ACTIVITY —
Write each line again exactly as it is, from the opening line of the records below through the one containing "Definition PB := parses parseback 1 3 F1.", and add nothing.
== EXCERPTED RECORDS ==
(** ** The grammar *)

Definition parses (m : nat -> M nat cmd) (lvl k : nat) (F : list Z) (c : acmd) : Prop := forall i t fuel,
  rest_at L i (show lvl c ++ t) -> (i <= es)%nat -> follow F t -> (4 * length (show lvl c ++ t) + k <= fuel)%nat ->
  m fuel i = Ok (place lvl i c) (i + length (show lvl c))%nat.
Definition parseback (fuel : nat) : M nat cmd := let! c := parsepipe B es fuel in back_loop B es c (rounds es).
Definition PL := parses (parseline B es) 0 4 F0.
Definition PB := parses parseback 1 3 F1.
Definition PP := parses (parsepipe B es) 2 3 F2.
Definition PE := parses (parseexec B es) 3 2 F3.

Lemma back_stop c n i t : rest_at L i t -> nows t -> sees [AMP] t = false -> back_loop B es c (S n) i = Ok c i.
Proof. intros Hr Hn Hs. cbn [back_loop]. by rewrite (bindM_ok _ _ _ _ _ (peek_sees _ i t Hr Hn)), Hs. Qed.

Lemma exec_pipe c : show 2 c = show 3 c -> (forall i, place 2 i c = place 3 i c) -> PE c -> PP c.
Proof.
  intros Es Ep H i t fuel Hr Hi Ht Hf. rewrite Es in *. destruct fuel as [|fuel]; [lia|]. cbn [parsepipe].
  assert (Ht3 : follow F3 t) by (eapply follow_sub; [|exact Ht]; unfold F2, F3; set_solver).
  rewrite (bindM_ok _ _ _ _ _ (H i t fuel Hr Hi Ht3 ltac:(lia))).
  rewrite (bindM_ok _ _ _ _ _ (peek_sees _ _ t (rest_next _ _ _ _ Hr) (follow_nows F3 t ltac:(done) Ht3))), (follow_sees F2) by (try done; by repeat constructor).
  by rewrite Ep.
Qed.
(** A command with the ["&"]s read so far, when more may follow. *)
Definition PB0 (c : acmd) : Prop := forall i t fuel, rest_at L i (show 1 c ++ t) -> (i <= es)%nat -> follow F2 t -> (4 * length (show 1 c ++ t) + 3 <= fuel)%nat ->
  exists c0 j m, parsepipe B es fuel i = Ok c0 j /\ (m <= length (show 1 c))%nat /\
    forall k, back_loop B es c0 (m + k) j = back_loop B es (place 1 i c) k (i + length (show 1 c))%nat.
Lemma pipe_back0 c : show 1 c = show 2 c -> (forall i, place 1 i c = place 2 i c) -> PP c -> PB0 c.
Proof.
  intros Es Ep H i t fuel Hr Hi Ht Hf. rewrite Es in *. rewrite Ep. exists (place 2 i c), (i + length (show 2 c))%nat, 0%nat.
  split_and!; [by apply (H i t fuel Hr Hi Ht)|lia|done].
Qed.
Lemma back0_back c : PB0 c -> PB c.
Proof.
  intros H i t fuel Hr Hi Ht Hf. assert (Ht2 : follow F2 t) by (eapply follow_sub; [|exact Ht]; unfold F1, F2; set_solver).
  destruct (H i t fuel Hr Hi Ht2 Hf) as (c0 & j & m & E & Hm & Hk). unfold parseback. rewrite (bindM_ok _ _ _ _ _ E). pose proof (rest_le _ _ _ Hr Hi) as [Hle _].
  unfold rounds. replace (es + 1)%nat with (m + S (es - m))%nat by lia. rewrite Hk.
  apply back_stop with (t := t); [by apply rest_next|eapply follow_nows; [|exact Ht2]; unfold F2, F3; set_solver|eapply follow_sees; [exact Ht|by repeat constructor]].
Qed.
Lemma back_back0 c : PB0 c -> PB0 (ABack c).
Proof.
  intros H i t fuel Hr Hi Ht Hf. change (show 1 (ABack c)) with (show 1 c ++ sym AMP) in *. change (place 1 i (ABack c)) with (BACK (place 1 i c)). rewrite <- app_assoc in Hr.
  assert (Hn : nows t) by (eapply follow_nows; [|exact Ht]; unfold F2, F3; set_solver).
  destruct (H i (sym AMP ++ t) fuel Hr Hi ltac:(right; eexists _, _; split; [done|unfold F2; set_solver]) ltac:(rewrite !length_app in *; lia)) as (c0 & j & m & E & Hm & Hk).
  exists c0, j, (m + 1)%nat. rewrite length_app. cbn [sym length]. split_and!; [done|lia|]. intros k. rewrite <- Nat.add_assoc, Hk. cbn [Nat.add back_loop].
  pose proof (rest_next _ _ _ _ Hr) as Hr1. cbn [sym app] in Hr1. rewrite (bindM_ok _ _ _ _ _ (peek_sees _ _ _ Hr1 ltac:(done))). change (sees [AMP] (AMP :: _)) with true. cbv iota.
  destruct (gettoken_sym L _ AMP _ Hr1 Hn ltac:(set_solver)) as [x Hg]. rewrite (bindM_ok _ _ _ _ _ Hg). f_equal. lia.
Qed.
Lemma back_line c : show 0 c = show 1 c -> (forall i, place 0 i c = place 1 i c) -> PB c -> PL c.
Proof.
  intros Es Ep H i t fuel Hr Hi Ht Hf. rewrite Es in *. destruct fuel as [|fuel]; [lia|]. cbn [parseline].
  assert (Ht1 : follow F1 t) by (eapply follow_sub; [|exact Ht]; unfold F0, F1; set_solver). specialize (H i t fuel Hr Hi Ht1 ltac:(lia)). unfold parseback in H.
  apply bindM_ok_inv in H as (c1 & s1 & H1 & H2). rewrite (bindM_ok _ _ _ _ _ H1), (bindM_ok _ _ _ _ _ H2).
  rewrite (bindM_ok _ _ _ _ _ (peek_sees _ _ t (rest_next _ _ _ _ Hr) (follow_nows F1 t ltac:(unfold F1, F3; set_solver) Ht1))), (follow_sees F0) by (try done; by repeat constructor).
  by rewrite Ep.
Qed.

Lemma sees_rtext toks rs t : in_str toks LT = false -> in_str toks GT = false -> sees toks t = false -> sees toks (rtext rs ++ t) = false.
Proof. intros H1 H2 Ht. destruct rs as [|[[] w] rs]; [done|..]; unfold sees; cbn [rtext flat_map show_redir rsym fst snd app hd]; by rewrite ?H1, ?H2, andb_false_r. Qed.
Lemma rtext_count rs : Forall (fun r => okword r.2) rs -> (length rs <= length (rtext rs))%nat.
Proof.
  induction 1 as [|[k w] rs _ _ IH]; [done|]. change (rtext ((k, w) :: rs)) with (show_redir k w ++ rtext rs). rewrite length_app. unfold show_redir. rewrite length_app. cbn [length]. lia.
Qed.
Lemma words_count ws : (length ws <= length (show_words ws))%nat.
Proof. induction ws as [|w ws IH]; [done|]. change (show_words (w :: ws)) with ((w ++ [SP]) ++ show_words ws). rewrite !length_app. cbn [length]. lia. Qed.

Lemma exec_words c ws : core c = AExec ws -> okcmd c -> PE c.
Proof.
  intros Ec Hok i t fuel Hr Hi Ht Hf. destruct (ok_core c Hok) as [Hcore Hrs]. rewrite Ec in Hcore. destruct Hcore as [Hws Hmax]. rewrite place_core, (show_core c), Ec in *. cbn [show place] in *.
  rewrite <- app_assoc in Hr. destruct fuel as [|fuel]; [lia|]. cbn [parseexec]. pose proof (follow_nows F3 t ltac:(done) Ht) as Htn. pose proof (rest_len _ _ _ Hr) as Hlen. rewrite !length_app in Hlen.
  pose proof (rtext_count _ Hrs). pose proof (words_count ws). assert (Hnw : nows (show_words ws ++ rtext (reds c) ++ t)) by (apply words_nows; [done|by apply rtext_nows]).
  assert (Hsl : sees [LPAR] (rtext (reds c) ++ t) = false) by (apply sees_rtext; [done|done|eapply follow_sees; [exact Ht|by repeat constructor]]).
  assert (Hsr : sees [LT; GT] t = false) by (eapply follow_sees; [exact Ht|by repeat constructor]).
  rewrite (bindM_ok _ _ _ _ _ (peek_sees _ i _ Hr Hnw)). unfold rounds. destruct ws as [|w ws].
  - change (show_words [] ++ rtext (reds c) ++ t) with (rtext (reds c) ++ t) in *. rewrite Hsl. cbn [show_words flat_map length] in *.
    erewrite bindM_ok by (apply (parseredirs_ok t (reds c)); [done|done|done|exact Hr|lia]).
    rewrite Nat.add_1_r. rewrite args_nil with (t := t); [|done|by apply rest_next|apply (rest_le _ (rtext (reds c)) t Hr Hi)]. rewrite set_argv_rwrap. cbn [set_argv wpos app]. by rewrite Nat.add_0_r.
  - pose proof (Forall_inv Hws) as Hw. assert (Hsw : forall toks, Forall (fun c => is_sym c = true) toks -> sees toks (show_words (w :: ws) ++ rtext (reds c) ++ t) = false).
    { intros toks Hs. unfold show_words. cbn [flat_map]. rewrite <- !app_assoc. by apply word_sees. }
    rewrite Hsw by (by repeat constructor). erewrite bindM_ok by (apply (parseredirs_ok (show_words (w :: ws) ++ rtext (reds c) ++ t) []); [done|apply Hsw; by repeat constructor|apply Forall_nil_2|exact Hr|cbn [length]; lia]).
    cbn [rtext flat_map length rwrap]. rewrite Nat.add_0_r. rewrite (args_ok t (reds c) (es + 1) Ht Hrs ltac:(lia) (w :: ws)); [|done|done|exact Hr|done|cbn [length] in *; lia|cbn [length] in *; lia].
    rewrite set_argv_rwrap. cbn [set_argv app]. f_equal. rewrite length_app. lia.
Qed.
===
EXERCISE SOLUTION —
(** ** The grammar *)

Definition parses (m : nat -> M nat cmd) (lvl k : nat) (F : list Z) (c : acmd) : Prop := forall i t fuel,
  rest_at L i (show lvl c ++ t) -> (i <= es)%nat -> follow F t -> (4 * length (show lvl c ++ t) + k <= fuel)%nat ->
  m fuel i = Ok (place lvl i c) (i + length (show lvl c))%nat.
Definition parseback (fuel : nat) : M nat cmd := let! c := parsepipe B es fuel in back_loop B es c (rounds es).
Definition PL := parses (parseline B es) 0 4 F0.
Definition PB := parses parseback 1 3 F1.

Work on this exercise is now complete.